The Davis County Sheriff’s Office on Monday debuted a new iris-scanning technology it will use to track and identify convicted criminals. It also could be used to find missing children or senior citizens.

The Davis sheriff’s office is the first of 45 sheriff’s offices nationwide to receive the technology, which uses a camera to take a high-quality image of the colored portion of the eye that surrounds the black pupil.

Images are scanned into a computer and become part of an online national database to which Davis County also has gained access. A $10,000 U.S. Department of Justice grant through the National Sheriffs’ Association paid for the technology.

“We’re anxious to start using this new high-tech tool,” Sheriff Bud Cox said.

Iris scanning will help public-safety agencies identify and track criminals more quickly, effectively and easily than traditional methods of fingerprinting or testing DNA, said BI2 Technologies President Sean Mullin, whose company makes the equipment.

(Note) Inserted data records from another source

(* ===== verification/QuicTime.v ===== *)
(** * quic/core/quic_time.{h,cc}: relative and absolute times in microseconds

    [QuicTime] and [QuicTime::Delta] wrap an [int64_t], [QuicWallTime] a
    [uint64_t]; each is the [Z] it holds.  Signed operations are written with
    the 64-bit wrap-around of the compiled code; where C++ leaves an overflow
    undefined the theorems are about arguments that do not overflow. *)

From S2P Require Import Prelude.

(** ** QuicTime::Delta *)

Definition kQuicInfiniteTimeUs : Z := kI64Max.

Definition Delta_Zero : Z := 0.
Definition Delta_Infinite : Z := kQuicInfiniteTimeUs.
Definition Delta_FromSeconds (secs : Z) : Z := i64 (i64 (secs * 1000) * 1000).
Definition Delta_FromMilliseconds (ms : Z) : Z := i64 (ms * 1000).
Definition Delta_FromMicroseconds (us : Z) : Z := us.
(** C++ integer division truncates towards zero. *)
Definition Delta_ToSeconds (d : Z) : Z := Z.quot (Z.quot d 1000) 1000.
Definition Delta_ToMilliseconds (d : Z) : Z := Z.quot d 1000.
Definition Delta_ToMicroseconds (d : Z) : Z := d.
Definition Delta_IsZero (d : Z) : bool := d =? 0.
Definition Delta_IsInfinite (d : Z) : bool := d =? kQuicInfiniteTimeUs.

Definition Delta_eqb (lhs rhs : Z) : bool := lhs =? rhs.
Definition Delta_ltb (lhs rhs : Z) : bool := lhs <? rhs.
Definition Delta_gtb (lhs rhs : Z) : bool := Delta_ltb rhs lhs.
Definition Delta_leb (lhs rhs : Z) : bool := negb (Delta_ltb rhs lhs).
Definition Delta_geb (lhs rhs : Z) : bool := negb (Delta_ltb lhs rhs).
Definition Delta_shr (lhs rhs : Z) : Z := Z.shiftr lhs rhs.
Definition Delta_add (lhs rhs : Z) : Z := i64 (lhs + rhs).
Definition Delta_sub (lhs rhs : Z) : Z := i64 (lhs - rhs).
Definition Delta_mul_int (lhs rhs : Z) : Z := i64 (lhs * rhs).

(** ** QuicTime *)

Definition QuicTime_Zero : Z := 0.
Definition QuicTime_Infinite : Z := kQuicInfiniteTimeUs.
Definition QuicTime_IsInitialized (t : Z) : bool := negb (0 =? t).
Definition QuicTime_eqb (lhs rhs : Z) : bool := lhs =? rhs.
Definition QuicTime_ltb (lhs rhs : Z) : bool := lhs <? rhs.
Definition QuicTime_gtb (lhs rhs : Z) : bool := QuicTime_ltb rhs lhs.
Definition QuicTime_leb (lhs rhs : Z) : bool := negb (QuicTime_ltb rhs lhs).
Definition QuicTime_geb (lhs rhs : Z) : bool := negb (QuicTime_ltb lhs rhs).
Definition QuicTime_add (lhs rhs : Z) : Z := i64 (lhs + rhs).
Definition QuicTime_sub (lhs rhs : Z) : Z := i64 (lhs - rhs).
Definition QuicTime_diff (lhs rhs : Z) : Z := i64 (lhs - rhs).

(** ** QuicWallTime *)

Definition QuicWallTime_FromUNIXSeconds (seconds : Z) : Z := u64 (seconds * 1000000).
Definition QuicWallTime_FromUNIXMicroseconds (microseconds : Z) : Z := microseconds.
Definition QuicWallTime_ToUNIXSeconds (t : Z) : Z := t / 1000000.
Definition QuicWallTime_ToUNIXMicroseconds (t : Z) : Z := t.
Definition QuicWallTime_IsAfter (t other : Z) : bool := t >? other.
Definition QuicWallTime_IsBefore (t other : Z) : bool := t <? other.
Definition QuicWallTime_IsZero (t : Z) : bool := t =? 0.

Definition QuicWallTime_AbsoluteDifference (t other : Z) : Z :=
  let d := if t >? other then t -64 other else other -64 t in
  let d := if d >? kI64Max then kI64Max else d in
  Delta_FromMicroseconds (i64 d).

(** [microseconds_ + delta.ToMicroseconds()] converts the delta to unsigned. *)
Definition QuicWallTime_Add (t delta : Z) : Z :=
  let microseconds := t +64 Delta_ToMicroseconds delta in
  if microseconds <? t then kU64Max else microseconds.

Definition QuicWallTime_Subtract (t delta : Z) : Z :=
  let microseconds := t -64 Delta_ToMicroseconds delta in
  if microseconds >? t then 0 else microseconds.

(** ** Lemmas *)

Lemma u64_add_overflow a b :
  is_u64 a -> 0 <= b < 2 ^ 64 -> a +64 b = if a + b <? 2 ^ 64 then a + b else a + b - 2 ^ 64.
Proof.
  intros Ha Hb. unfold is_u64 in Ha. case_if; bool_to_prop; [apply u64_id; unfold is_u64; lia|].
  unfold u64, wrapU. symmetry. apply (Zmod_unique _ _ 1); lia.
Qed.

Lemma u64_sub_borrow a b :
  is_u64 a -> 0 <= b < 2 ^ 64 -> a -64 b = if b <=? a then a - b else a - b + 2 ^ 64.
Proof.
  intros Ha Hb. unfold is_u64 in Ha. case_if; bool_to_prop; [apply u64_id; unfold is_u64; lia|].
  unfold u64, wrapU. symmetry. apply (Zmod_unique _ _ (-1)); lia.
Qed.

Lemma u64_neg_delta a d :
  is_u64 a -> - 2 ^ 63 <= d < 0 -> a +64 d = if - d <=? a then a + d else a + d + 2 ^ 64.
Proof.
  intros Ha Hd. replace (a + d) with (a - (- d)) by lia.
  rewrite u64_sub_borrow by (done || lia). case_if; lia.
Qed.

(** Points in time on one clock: adding an offset and taking the difference
    are inverse when nothing overflows. *)
Lemma QuicTime_diff_add t d :
  is_i64 t -> is_i64 d -> is_i64 (t + d) -> QuicTime_diff (QuicTime_add t d) t = d.
Proof.
  intros Ht Hd Hs. unfold QuicTime_diff, QuicTime_add. rewrite (i64_id (t + d)) by done.
  replace (t + d - t) with d by lia. by apply i64_id.
Qed.

Lemma QuicTime_add_diff t s :
  is_i64 t -> is_i64 s -> is_i64 (t - s) -> QuicTime_add s (QuicTime_diff t s) = t.
Proof.
  intros Ht Hs Hd. unfold QuicTime_diff, QuicTime_add. rewrite (i64_id (t - s)) by done.
  replace (s + (t - s)) with t by lia. by apply i64_id.
Qed.

Lemma QuicTime_diff_nowrap t s :
  0 <= s -> 0 <= t -> is_i64 t -> is_i64 s -> QuicTime_diff t s = t - s.
Proof. intros. apply i64_id. unfold is_i64 in *. lia. Qed.

(** ** Properties *)

Lemma WallTime_nonnegative t delta :
  is_u64 t -> 0 <= delta < 2 ^ 63 ->
  QuicWallTime_Add t delta = Z.min (t + delta) kU64Max /\
  QuicWallTime_Subtract t delta = Z.max (t - delta) 0.
Proof.
  intros Ht Hd. unfold QuicWallTime_Add, QuicWallTime_Subtract, Delta_ToMicroseconds, kU64Max.
  rewrite u64_add_overflow, u64_sub_borrow by (done || lia). unfold is_u64 in Ht. split.
  - destruct (t + delta <? 2 ^ 64) eqn:E; bsolve.
  - destruct (delta <=? t) eqn:E; bsolve.
Qed.

(** [QuicWallTime::Add] and [Subtract] of a non-negative delta are exact
    when the result fits and saturate at the end of the range otherwise.  A
    negative delta defeats the overflow tests: [Add] of one that does not go below
    zero gives the greatest time instead of an earlier one, and [Subtract] of one
    that does not overflow gives zero instead of a later one. *)
Lemma QuicWallTime_arithmetic (t delta : Z) :
  is_u64 t -> - 2 ^ 63 <= delta < 2 ^ 63 ->
  (0 <= delta -> QuicWallTime_Add t delta = Z.min (t + delta) kU64Max /\
                 QuicWallTime_Subtract t delta = Z.max (t - delta) 0) /\
  (delta < 0 -> 0 <= t + delta -> QuicWallTime_Add t delta = kU64Max) /\
  (delta < 0 -> t - delta < 2 ^ 64 -> QuicWallTime_Subtract t delta = 0).
Proof.
  intros Ht Hd. split; [intros; apply WallTime_nonnegative; [done|lia]|].
  unfold QuicWallTime_Add, QuicWallTime_Subtract, Delta_ToMicroseconds, kU64Max.
  unfold is_u64 in Ht. split; intros Hn H.
  - rewrite u64_id by (unfold is_u64; lia). bsolve.
  - rewrite u64_id by (unfold is_u64; lia). bsolve.
Qed.

Lemma QuicWallTime_arithmetic_witness :
  QuicWallTime_Add 1000 (-1) = kU64Max /\ QuicWallTime_Subtract 1000 (-1) = 0 /\
  QuicWallTime_Add (2 ^ 64 - 3) 5 = Z.min (2 ^ 64 - 3 + 5) kU64Max.
Proof.
  destruct (QuicWallTime_arithmetic 1000 (-1)) as (_ & H1 & H2); [unfold is_u64; lia | lia |].
  destruct (QuicWallTime_arithmetic (2 ^ 64 - 3) 5) as (H3 & _); [unfold is_u64; lia | lia |].
  split; [apply H1; lia | split; [apply H2; lia | apply H3; lia]].
Defined.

Iris scanning produces more precise biological information than fingerprinting, he said, adding finger pads can be altered to change the print. The database increases “the ability to share data not just in Utah and not just in the region, but across the United States,” Mullin said.

The technology’s use has grown during the past four years. It now is used in nearly 200 agencies across the country, he said, noting there are nearly 300,000 convicted criminals in the database.Davis County said it will begin scanning the eyes of Davis County Jail inmates. It also will make the technology available to families who’d like their children’s or elderly parents’ information to be part of the nationwide database for use if they become lost or confused and unable to identify themselves.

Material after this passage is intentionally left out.